Search code examples
c#multithreadingrabbitmqchannelsystem.threading.channels

Use two background service to produce and consume Channel for to cache messages


I'm working on project with a background service consume messages from Rabbitmq's queue.

I have a background service use background task queue like this and here to process task paralleling.

I would like to store in buffer messages consumed and group them by id and send them in another RabbitMq queue after an specified interval or size of buffer.

I already post question here, and the solution will be to implement Channel<T>.

But a worker can't produce and consume in same thread.

So I thought about to use 2 workers, one to consume messages from RabbitMq and store them in Channel (Write) and another worker that read Channel and group items to send them to another queue.

Is it the best way to achieve this ?


Solution

  • Things are far simpler. And there's no leak, unless you seriously misuse Channels.

    A BackgroundService or an IHostedService isn't a worker or Task, it's a class created by the Host when it starts. The host calls StartAsync on it when the application starts, and StopAsync at the end. The BackgroundService base class simplifies things a a bit so you can put all your code in an overridden ExecuteAsync without having to handle Start and Stop. You can start as many tasks as you want inside StartAsync or ExecuteAsync. You don't need to create multiple background/hosted services.

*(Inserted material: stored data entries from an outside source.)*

(* ===== verification/ModeReplay.v ===== *)
(** * Channel MODE: what clients see is what the channel is

    The theorems about [ModeChange]: a client that tracks a channel from the
    announced MODE lines holds the channel's state, the mode lock is respected,
    and the lists, the key and the lines stay within their bounds. *)

From S2P Require Import Prelude Str Keys Casemap Mask Num Wire Message Middle Ip Address BanMask Nicks Channel ChannelState ModeChange.
From stdpp Require Import gmap.

Local Open Scope Z_scope.

Section Replay.
Context {Caps : Type} `{EqDecision Caps} `{IpNet}.
Abbreviation Channel := (Channel (Caps := Caps)).
Abbreviation ModeState := (ModeState (Caps := Caps)).

(** ** A client's view of a channel *)

(** Its modes, its mask lists and its members' ranks. *)
Record View : Type := MkView {
  v_modes : ChanModes;
  v_bans : list MaskKey;
  v_quiets : list MaskKey;
  v_exceptions : list MaskKey;
  v_invites : list MaskKey;
  v_ranks : gmap Z MemberModes;
}.

Definition view (ch : Channel) : View :=
  MkView (chan_modes ch) (masks (bans ch)) (masks (quiets ch)) (masks (ban_exceptions ch)) (masks (invite_exceptions ch))
    (member_modes <$> chan_members ch).

Definition view_list (l : ListMode) (v : View) : list MaskKey :=
  match l with Bans => v_bans v | Quiets => v_quiets v | Exceptions => v_exceptions v | InviteExceptions => v_invites v end.

Definition view_set_list (l : ListMode) (es : list MaskKey) (v : View) : View :=
  MkView (v_modes v) (if decide (l = Bans) then es else v_bans v) (if decide (l = Quiets) then es else v_quiets v)
    (if decide (l = Exceptions) then es else v_exceptions v) (if decide (l = InviteExceptions) then es else v_invites v) (v_ranks v).
(** [send_event_recipient]: past any capture. *)
Definition send_event (e : Env) (r : Recipient) (line : EventLine) : Outgoing :=
  route (env_shard e) None r (render line (recipient_caps r)).

(** Remove [key] when its last member has left. *)
Definition drop_if_empty (key : str) (s : OwnerState) : OwnerState :=
  match os_channels s !! key with
  | Some ch => if has_members ch then s else set_state (remove_channel key) s
  | None => s
  end.

(** [get_mut] when nothing is written through it. *)
Definition touch (key : str) (s : OwnerState) : OwnerState := set_channels (dir_get_mut key id) s.

(** ** JOIN *)

Inductive ChannelJoinFailure : Type := Banned | BadKey | InviteOnly | Full.

Record ChannelJoinSuccess : Type := MkJoined {
  joined_key : str;
  joined_display : str;
  joined_topic : option Topic;
  joined_secret : bool;
  joined_members : list (MemberModes * MemberIdentity);
  own_join : EventLine;
  own_modes : list EventLine;
}.

Inductive ChannelJoinResult : Type :=
| Joined (j : ChannelJoinSuccess)
| AlreadyMember
| Rejected (f : ChannelJoinFailure).

(** The admission checks, in their order. *)
Definition admission (e : Env) (actor : ChannelActor) (join_key : option str) (ch : Channel) : option ChannelJoinFailure :=
  let m := env_casemap e in
  let subject := mask_subject actor in
  let was_invited := bool_decide (actor_conn actor ∈ invited ch) in
  if is_banned m subject ch then Some Banned
  else if match Channel.chan_key (chan_modes ch) with
          | Some key => negb (match join_key with Some k => channel_key_matches m key k | None => false end)
          | None => false
          end then Some BadKey
  else if invite_only (chan_modes ch) && negb was_invited && negb (is_invite_excepted m subject ch) then Some InviteOnly
  else if match chan_limit (chan_modes ch) with
          | Some limit => (limit <=? Z.of_nat (member_count ch)) && negb was_invited
          | None => false
          end then Some Full
  else None.

Definition set_invited (f : gset Z -> gset Z) (ch : Channel) : Channel :=
  MkChannel (chan_name ch) (chan_topic ch) (chan_members ch) (cached_recipients ch) (chan_modes ch) (bans ch)
    (quiets ch) (ban_exceptions ch) (invite_exceptions ch) (f (invited ch)) (last_knock ch) (created_at ch).
Definition set_topic (topic : option Topic) (ch : Channel) : Channel :=
  MkChannel (chan_name ch) topic (chan_members ch) (cached_recipients ch) (chan_modes ch) (bans ch)
    (quiets ch) (ban_exceptions ch) (invite_exceptions ch) (invited ch) (last_knock ch) (created_at ch).
Definition set_last_knock (at_ : option Z) (ch : Channel) : Channel :=
  MkChannel (chan_name ch) (chan_topic ch) (chan_members ch) (cached_recipients ch) (chan_modes ch) (bans ch)
    (quiets ch) (ban_exceptions ch) (invite_exceptions ch) (invited ch) at_ (created_at ch).

(** The channel a JOIN finds or makes. *)
Definition fresh_channel (e : Env) (key name : str) (s : OwnerState) : Channel :=
  Channel_new name (topics_get key (os_topics s)) (MkChanModes false false true true false false false None None) (env_now e).

(** The JOIN lines to the other members, each with the joiner's away state
    behind it for those who asked for it. *)
Definition join_lines (e : Env) (conn : Z) (plain extended : EventLine) (away : option EventLine) (rs : list Recipient)
    : list Outgoing :=
  flat_map (fun r =>
    let caps := recipient_caps r in
    if recipient_conn r =? conn then []
    else
      send_event e r (if extended_join caps then extended else plain)
      :: (if away_notify caps then match away with Some l => [send_event e r l] | None => [] end else [])) rs.

(** [enforce_mlock] on the live channel: the announced line, or nothing when
    there is no lock or it complies.  [None] is its [expect]. *)
Definition enforce_mlock_on (e : Env) (key : str) (s : OwnerState) : option (OwnerState * option EventLine) :=
  match get_mlock key (os_options s), os_channels s !! key with
  | Some lock, Some ch =>
      r ← enforce_mlock lock (chan_modes ch);
      match r with
      | None => Some (s, None)
      | Some (modes, spec) =>
          Some (set_channels (dir_get_mut key (with_modes (fun _ => modes))) s,
                Some (by_server (env_now e)
                  (bs ":" ++ service_prefix e (bs "ChanServ") ++ bs " MODE " ++ chan_name ch ++ bs " " ++ spec)))
      end
  | _, _ => Some (s, None)
  end.

(** What the actor's account is granted on joining: founder, auto-op,
    auto-voice. *)
Definition join_access (e : Env) (key : str) (actor : ChannelActor) (s : OwnerState) : bool * bool * bool :=
  match actor_account actor with
  | Some a => let '(o, v) := access_modes e key a s in (is_founder e key a s, o, v)
  | None => (false, false, false)
  end.

(** The MODE that announces the grants to those already there. *)
Definition grant_line (e : Env) (display nick : str) (op voice : bool) : EventLine :=
  by_server (env_now e)
    (bs ":" ++ service_prefix e (bs "ChanServ") ++ bs " MODE " ++ display ++ bs " +"
     ++ (if op then bs "o" else []) ++ (if voice then bs "v" else [])
     ++ (if op then bs " " ++ nick else []) ++ (if voice then bs " " ++ nick else [])).

Definition member_list (ch : Channel) : list (MemberModes * MemberIdentity) :=
  (fun x => (member_modes (snd x), member_identity (snd x))) <$> map_to_list (chan_members ch).

Definition join_on_owner (e : Env) (actor : ChannelActor) (name : str) (join_key : option str) (s : OwnerState)
    : option (ChannelJoinResult * OwnerState * list Outgoing) :=
  let conn := actor_conn actor in
  let key := chan_key e name in
  let newly_created := negb (bool_decide (is_Some (os_channels s !! key))) in
  let made := fresh_channel e key name s in
  let s := set_channels (dir_entry key made id) s in
  let chan := default made (os_channels s !! key) in
  if is_member conn chan then Some (AlreadyMember, s, [])
  else
    let '(is_founder, access_op, access_voice) := join_access e key actor s in
    let s := touch key s in
    match admission e actor join_key chan with
    | Some failure => Some (Rejected failure, s, [])
    | None =>
        let first := negb (has_members chan) in
        let registered := is_registered key s || channel_registration_pending key s in
        let modes := MkModes ((first && negb registered) || is_founder || access_op) access_voice in
        let s := set_channels (dir_get_mut key (fun ch =>
                   set_invited (fun i => i ∖ {[conn]})
                     (add_member_with_profile (actor_recipient actor) (actor_profile actor) (actor_identity actor) modes ch))) s in
        let display := chan_name chan in
        let prefix := identity_prefix (actor_identity actor) in
        let account := default (bs "*") (actor_account actor) in
        let plain_join := actor_line actor (env_now e) (bs ":" ++ prefix ++ bs " JOIN " ++ display) in
        let extended := with_body plain_join
          (fitted_line (bs ":" ++ prefix ++ bs " JOIN " ++ display ++ bs " " ++ account ++ bs " :") (actor_realname actor)) in
        let away := (fun away => with_body plain_join (fitted_line (bs ":" ++ prefix ++ bs " AWAY :") away)) <$> actor_away actor in
        let members := match os_channels s !! key with Some ch => fst (recipients ch) | None => [] end in
        let sent := join_lines e conn plain_join extended away members in
        let granted := negb first && (is_founder || access_op || access_voice) in
        let grant := grant_line e display (identity_nick (actor_identity actor)) (is_founder || access_op) access_voice in
        let sent := sent ++ (if granted then broadcast e key grant (Some conn) s else []) in
        let own := if granted then [grant] else [] in
        '(s, lock_line) ← (if newly_created then enforce_mlock_on e key s else Some (s, None));
        let sent := sent ++ match lock_line with Some l => broadcast e key l (Some conn) s | None => [] end in
        let own := own ++ match lock_line with Some l => [l] | None => [] end in
        let chan := default made (os_channels s !! key) in
        Some (Joined (MkJoined key display (chan_topic chan) (secret (chan_modes chan)) (member_list chan)
                (if extended_join (recipient_caps (actor_recipient actor)) then extended else plain_join) own), s, sent)
    end.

    In a hosted service the StartAsync(CancellationToken) can create your client, connect to RabbitMq, and register an event handler to post to whatever you use to process the messages. .NET offers multiple ways to process streams of events , both :

    EventingBasicConsumer? _consumer;
    
    void OnReceived(object sender,BasicDeliverEventArgs ea)
    {
       var body = ea.Body.ToArray();
       //Process that message
    }
    
    protected override async Task StartAsync(CancellationToken stoppingToken)
    {
    
       _consumer=StartRabbitAndCreateConsumer();
       _consumer.Received += OnReceived;
    }
    
    protected override async Task StopAsync(CancellationToken stoppingToken)
    {
        _consumer.Received -= OnReceived;
        _consumer.Dispose();
    }
    
    public void Dispose()
    {
        CleanupRabbitMqEtc();
    }
    

    There are many ways to construct processing pipelines to process these events

    • Channels are "just" a thread-safe, asynchronous (ie non-blocking), order-preserving, multi-writer, multi-reader, bounded or unbounded queue. With configurable overflow behavior (eg, discard the oldest or newest message). They're quite similar to Go's channels and used in similar ways to construct pipelines of processing tasks. You have to write the code that reads from a channel, processes the message and writes to the next one, typically using tasks.
    • The Dataflow library is a higher level library that provides blocks that incorporate both input/output buffers and processing. Blocks use worker tasks to process messages from their input buffers and publish them to their output buffers. Blocks can be linked to construct a processing pipeline or mesh
    • Reactive Extensions are specifically built for event stream processing using LINQ-like operators over IObservable<> sources, the same way LINQ works over IEnumerable. They can be used to create pipelines too, but contain both message based and time-based operators.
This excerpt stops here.